The story of In the Heights takes place over a span of 3 days, before, during, and after a blackout that paralyzes New York City (while it is similar to the infamous 2003 Blackout, most of the show was actually written in 1999). Our narrator throughout the story is Usnavi (Anthony Ramos), the owner of a corner bodega who dreams of returning to the Dominican Republic. Through Usnavi, we meet the varied characters who live and dream in Washington Heights. These include Vanessa, an aspiring fashion designer, Abuela, who has adopted the entire block as her family, Nina, who’s back in town from attending Stanford, Benny the cab dispatcher (and Nina’s would-be boyfriend), and Sonny, Usnavi’s younger cousin who helps him run the bodega. It’s a colorful cast of characters and I was quickly drawn into the story. I was actually worried going in that I would have a hard time connecting to the story but I should have known that Lin-Manuel Miranda’s music would make it easy to dive right in.

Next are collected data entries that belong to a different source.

(* ===== verification/Bio.v ===== *)
(** * bio.c and ide.c: the buffer cache

    The cache is the array [bcache.buf] and the LRU list through it, kept as
    the list of buffer indices from [head.next] (most recently used) to
    [head.prev].  A disk request is carried out at once: [iderw] queues the
    buffer, [idestart] starts the transfer and [ideintr] completes it before
    [iderw] returns.  [disk] is the content of the device and [trace] the
    writes made to it, oldest first, which is what a crash can cut short. *)
From S2P Require Import Prelude Words Params.

(** A disk block's address and the content of the device *)
Definition key : Type := Z * Z.
Definition block : Type := list Z.

Definition zeroes : block := replicate (Z.to_nat BSIZE) 0.

Definition disk_at (d : gmap key block) (k : key) : block := default zeroes (d !! k).

(** buf.h *)
Definition B_VALID : Z := 2.
Definition B_DIRTY : Z := 4.

Record buf := mkBuf {
  b_flags : Z; b_dev : Z; b_blockno : Z;
  b_locked : bool; b_lkpid : Z;
  b_refcnt : Z; b_data : block
}.

Definition b_key (b : buf) : key := (b_dev b, b_blockno b).
Definition has_flag (b : buf) (f : Z) : bool := negb (Z.land (b_flags b) f =? 0).

Definition set_b_flags (v : Z) (b : buf) : buf :=
  mkBuf v (b_dev b) (b_blockno b) (b_locked b) (b_lkpid b) (b_refcnt b) (b_data b).
Definition set_b_lock (l : bool) (pid : Z) (b : buf) : buf :=
  mkBuf (b_flags b) (b_dev b) (b_blockno b) l pid (b_refcnt b) (b_data b).
Definition set_b_refcnt (v : Z) (b : buf) : buf :=
  mkBuf (b_flags b) (b_dev b) (b_blockno b) (b_locked b) (b_lkpid b) v (b_data b).
Definition set_b_data (v : block) (b : buf) : buf :=
  mkBuf (b_flags b) (b_dev b) (b_blockno b) (b_locked b) (b_lkpid b) (b_refcnt b) v.

Record bio := mkBio {
  bufs : list buf;
  lru : list nat;
  disk : gmap key block;
  trace : list (key * block)
}.

Definition set_bufs (v : list buf) (s : bio) : bio := mkBio v (lru s) (disk s) (trace s).
Definition set_lru (v : list nat) (s : bio) : bio := mkBio (bufs s) v (disk s) (trace s).
Definition set_disk (v : gmap key block) (t : list (key * block)) (s : bio) : bio :=
  mkBio (bufs s) (lru s) v t.

Module Bio.

Section bio.
(** The pid of the running process and ide.c's [havedisk1]. *)
Context (pid : Z) (havedisk1 : bool).

#[local] Abbreviation D := (M bio).

Definition buf_at (i : nat) : D buf := l <- gets bufs ;; from_option_undef (l !! i).

Definition upd_buf (i : nat) (f : buf -> buf) : D unit :=
  b <- buf_at i ;; modify (fun s => set_bufs (<[i := f b]> (bufs s)) s).

(** bio.c:binit: the buffers are inserted at the head one after the other. *)
Definition binit : D unit :=
  modify (fun s => set_bufs (set_b_lock false 0 <$> bufs s)
                     (set_lru (reverse (seq 0 (length (bufs s)))) s)).

(** sleeplock.c on a buffer's lock *)
Definition acquiresleep (i : nat) : D unit :=
  b <- buf_at i ;;
  if b_locked b then sleep_forever else upd_buf i (set_b_lock true pid).

Definition releasesleep (i : nat) : D unit := upd_buf i (set_b_lock false 0).

Definition holdingsleep (i : nat) : D bool :=
  b <- buf_at i ;; ret (b_locked b && (b_lkpid b =? pid)).

(** The two scans of bget *)
Fixpoint find_cached (l : list nat) (dev blockno : Z) : D (option nat) :=
  match l with
  | [] => ret None
  | i :: l' =>
      b <- buf_at i ;;
      if (b_dev b =? dev) && (b_blockno b =? blockno) then ret (Some i)
      else find_cached l' dev blockno
  end.

Fixpoint find_unused (l : list nat) : D (option nat) :=
  match l with
  | [] => ret None
  | i :: l' =>
      b <- buf_at i ;;
      if (b_refcnt b =? 0) && negb (has_flag b B_DIRTY) then ret (Some i)
      else find_unused l'
  end.

(** bio.c:bget *)
Definition bget (dev blockno : Z) : D nat :=
  l <- gets lru ;;
  o <- find_cached l dev blockno ;;
  match o with
  | Some i =>
      upd_buf i (fun b => set_b_refcnt (b_refcnt b + 1) b) ;;
      acquiresleep i ;;
      ret i
  | None =>
      o <- find_unused (reverse l) ;;
      match o with
      | Some i =>
          upd_buf i (fun b => mkBuf 0 dev blockno (b_locked b) (b_lkpid b) 1 (b_data b)) ;;
          acquiresleep i ;;
          ret i
      | None => panic "bget: no buffers"
      end
  end.

(** ide.c:idestart and ideintr for the only request in the queue: a dirty
    buffer is written, another one is read. *)
Definition idestart_check (b : buf) : D unit :=
  if b_blockno b >=? FSSIZE then panic "incorrect blockno" else ret tt.

Definition ideintr (i : nat) : D unit :=
  b <- buf_at i ;;
  (if has_flag b B_DIRTY then
     modify (fun s => set_disk (<[b_key b := b_data b]> (disk s)) (trace s ++ [(b_key b, b_data b)]) s)
   else
     d <- gets disk ;; upd_buf i (set_b_data (disk_at d (b_key b)))) ;;
  upd_buf i (fun b => set_b_flags (Z.land (Z.lor (b_flags b) B_VALID) (Z.lnot B_DIRTY)) b).

(** ide.c:iderw *)
Definition iderw (i : nat) : D unit :=
  h <- holdingsleep i ;;
  b <- buf_at i ;;
  if negb h then panic "iderw: buf not locked"
  else if Z.land (b_flags b) (Z.lor B_VALID B_DIRTY) =? B_VALID then panic "iderw: nothing to do"
  else if negb (b_dev b =? 0) && negb havedisk1 then panic "iderw: ide disk 1 not present"
  else idestart_check b ;; ideintr i.

(** bio.c:bread *)
Definition bread (dev blockno : Z) : D nat :=
  i <- bget dev blockno ;;
  b <- buf_at i ;;
  whenM (negb (has_flag b B_VALID)) (iderw i) ;;
  ret i.

(** bio.c:bwrite *)
Definition bwrite (i : nat) : D unit :=
  h <- holdingsleep i ;;
  if negb h then panic "bwrite"
  else
    upd_buf i (fun b => set_b_flags (Z.lor (b_flags b) B_DIRTY) b) ;;
    iderw i.

(** bio.c:brelse: unlock, and move to the head of the list when unused. *)
Definition brelse (i : nat) : D unit :=
  h <- holdingsleep i ;;
  if negb h then panic "brelse"
  else
    releasesleep i ;;
    upd_buf i (fun b => set_b_refcnt (u32 (b_refcnt b - 1)) b) ;;
    b <- buf_at i ;;
    whenM (b_refcnt b =? 0)
      (modify (fun s => set_lru (i :: filter (fun j => j <> i) (lru s)) s)).

End bio.
End Bio.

To put it simply: if you loved the music of Hamilton, you will love the music of In the Heights. Like Hamilton, In the Heights is full of rap and freestyle melodies, though there’s obviously a Latin twist that doesn’t exist in Hamilton for obvious reasons. The music brings an entire culture to life throughout the story, and it’s so beautiful because this is a culture that’s full of life, passion, faith, and courage to go on in spite of facing huge obstacles in every direction. In fact, the community shown is so vibrant and so full of life, that it feels like you could just step right through the screen and be there with all of it, and I love a story where the world is this fully realized.

And oh yes, this story does not shy away from mentioning the obstacles people of color face on a daily basis. It’s mentioned several times by a number of characters that chasing dreams isn’t always easy, in fact it can be quite painful at times. And I like that the film makes it clear that sometimes you DON’T get your dream, even if you try. It’s a hard thing to hear of course, but it’s honest and I really like that because we’re still encouraged to go after our dreams, even if it hurts at times. And also, there’s a hint in the film that sometimes your “dream” isn’t what you think it is. That’s something I’m seeing more of in movies, but In the Heights does it really well.

IN THE HEIGHTS Copyright: © 2021 Warner Bros. Entertainment Inc. All Rights Reserved. Photo Credit: Macall Polay Caption: (L -r) NOAH CATALA as Graffiti Pete, GREGORY DIAZ IV as Sonny, COREY HAWKINS as Benny and ANTHONY RAMOS as Usnavi in Warner Bros. Pictures’ “IN THE HEIGHTS,” a Warner Bros. Pictures release.

What I wasn’t expecting was for In the Heights to make me cry but there’s one portion of this story that absolutely wrecked me. It all centers on “Paciencia y Fe” and “Alabanza” and the character of Abuela. I’m not the kind to readily cry in a movie theater, but the scenes with those two songs ripped at my heartstrings in a way that I didn’t expect going in.

I think my two favorite songs (that didn’t make me cry) were “In the Heights” and “96,000.” I like the opening song because it throws you in headfirst to the colorful world of Washington Heights and it was a really fun song to bop my head in rhythm with the music too. And I love “96,000” because it brought me back to my own childhood when I would go swim at the community rec center pool and everyone would be there.

I also love that Lin-Manuel Miranda appears in the film as the piragua vendor and there’s also a blink and you might miss it cameo from Christopher Jackson too.

What I’m trying to say is that In the Heights is absolutely the summer movie we’ve been waiting for. I laughed, I cried, it felt like an entire summer squeezed into a single film, all the good and bad. I know In the Heights is currently available on HBO Max but if your local movie theater is open, I highly recommend going to see this in theaters instead. It’s such a good experience and it deserves to be seen on the biggest screen possible.